Pediatric Faculty DiversityA New Landscape for Academic Pediatrics in the 21st Century

Author Affiliations
  • 1Division of Adolescent Medicine, University of Washington School of Medicine, Seattle Children’s Hospital, Seattle
  • 2Department of Pediatrics, University of Washington School of Medicine, Seattle Children’s Hospital, Seattle
JAMA Pediatr. 2013;167(11):989-990. doi:10.1001/jamapediatrics.2013.3241

Academic pediatrics has not kept pace with the changing demographics in the United States population and the children and families we serve. By 2020, the majority of children and adolescents in the United States will come from ethnic minority backgrounds.
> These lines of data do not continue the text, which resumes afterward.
(** The new object and what is left in [other]. *)
(* @source src/shm/shared_memory_file.cpp 21-27 shared_memory_file::shared_memory_file(shared_memory_file) *)
Definition smf_move_construct (other : shared_memory_file) : shared_memory_file * shared_memory_file :=
  ({| sf_access_mode := sf_access_mode other; sf_path := sf_path other; sf_native_handle := sf_native_handle other;
      sf_size := sf_size other; sf_was_created := sf_was_created other |},
   {| sf_access_mode := sf_access_mode other; sf_path := moved_from (sf_path other); sf_native_handle := 0;
      sf_size := 0; sf_was_created := false |}).

(* @source src/shm/linux/shared_memory_file.cpp 34-34 shared_memory_file::unlink *)
Definition smf_unlink (f : shared_memory_file) : prog unit := sys_ (Sys_shm_unlink (sf_path f)).

(** Both members as the destructor and the assignment release them. *)
Definition smf_release (f : shared_memory_file) : prog unit :=
  _ ← (if negb (sf_native_handle f =? 0) then sys_ (Sys_close (sf_native_handle f)) else Ret tt);
  if sf_was_created f then smf_unlink f else Ret tt.

(* @source src/shm/linux/shared_memory_file.cpp 24-31 shared_memory_file::~shared_memory_file *)
Definition smf_destroy (f : shared_memory_file) : prog unit := smf_release f.

(** [same]: the object is assigned to itself.  [this] and [other] afterwards. *)
(* @source src/shm/shared_memory_file.cpp 30-45 shared_memory_file::operator= *)
Definition smf_move_assign (same : bool) (this other : shared_memory_file) : prog (shared_memory_file * shared_memory_file) :=
  if same then Ret (this, other)
  else
    _ ← smf_release this;
    Ret ({| sf_access_mode := sf_access_mode other; sf_path := sf_path other; sf_native_handle := sf_native_handle other;
            sf_size := sf_size other; sf_was_created := sf_was_created other |},
         {| sf_access_mode := sf_access_mode other; sf_path := moved_from (sf_path other); sf_native_handle := sf_native_handle this;
            sf_size := sf_size this; sf_was_created := sf_was_created this |}).

(* @source src/shm/shared_memory_file.cpp 48-48 shared_memory_file::name *)
Definition smf_name (f : shared_memory_file) : string := sf_path f.
(* @source src/shm/shared_memory_file.cpp 51-51 shared_memory_file::size *)
Definition smf_size (f : shared_memory_file) : Z := sf_size f.
(* @source src/shm/shared_memory_file.cpp 54-54 shared_memory_file::access_mode *)
Definition smf_access_mode (f : shared_memory_file) : access_mode := sf_access_mode f.
(* @source src/shm/shared_memory_file.cpp 57-59 shared_memory_file::native_handle *)
Definition smf_native_handle (f : shared_memory_file) : Z := sf_native_handle f.

(** [return self;]: the result is moved out of the local, which is then destroyed. *)
Definition smf_return (self : shared_memory_file) : prog (expected shared_memory_file error_code) :=
  let '(v, self) := smf_move_construct self in
  _ ← smf_destroy self; Ret (Expected v).

Definition smf_fail (self : shared_memory_file) (e : shm_error_t) : prog (expected shared_memory_file error_code) :=
  _ ← smf_destroy self; Ret (Unexpected (shm_code e)).

(* @source src/shm/linux/shared_memory_file.cpp 37-58 shared_memory_file::create *)
Definition smf_create (path : string) (size : Z) : prog (expected shared_memory_file error_code) :=
  page ← sys Sys_getpagesize;
  let size := align_up size (u64 (rc page)) in
  let self := smf_new path size in
  let self := {| sf_access_mode := WRITE; sf_path := sf_path self; sf_native_handle := sf_native_handle self;
                 sf_size := sf_size self; sf_was_created := sf_was_created self |} in
  _ ← sys_ (Sys_shm_unlink (sf_path self));
  fd ← sys (Sys_shm_open (sf_path self) true true);
  if failed fd then smf_fail self creation_error
  else
    t ← sys (Sys_ftruncate (rc fd) (i64 (sf_size self)));
    if failed t then smf_fail self resize_error
    else smf_return {| sf_access_mode := sf_access_mode self; sf_path := sf_path self; sf_native_handle := rc fd;
                       sf_size := sf_size self; sf_was_created := true |}.

(** The reply to [fstat] is [st_size]. *)
(* @source src/shm/linux/shared_memory_file.cpp 61-80 shared_memory_file::open *)
Definition smf_open (path : string) (access_mode : access_mode) : prog (expected shared_memory_file error_code) :=
  fd ← sys (Sys_shm_open path (bool_decide (access_mode = WRITE)) false);
  if failed fd then Ret (Unexpected (shm_code open_error))
  else
    st ← sys (Sys_fstat (rc fd));
    if failed st then Ret (Unexpected (shm_code file_not_found))
    else
      let self := smf_new path (u64 (rc st)) in
      smf_return {| sf_access_mode := access_mode; sf_path := sf_path self; sf_native_handle := rc fd;
                    sf_size := sf_size self; sf_was_created := sf_was_created self |}.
We will have a new “majority minority” population, with Latino and Asian ethnicities contributing the largest proportion.1,2 This change in demographics is significant because health care disparities occur disproportionately in those who will soon make up the largest proportion of the US population. To date, pediatric organizations have not developed national strategies to respond specifically to the ethnic diversity in our pediatric population. Doing so is critical to ensuring excellence in our profession and our professional societies. Because the impact of the dramatic changes in US demographics is manifesting first in the pediatric population, we must lead the medical profession in creating a national strategy to address organizational change in the academic and practice workforce and thus ensure the best health outcomes in the 21st century.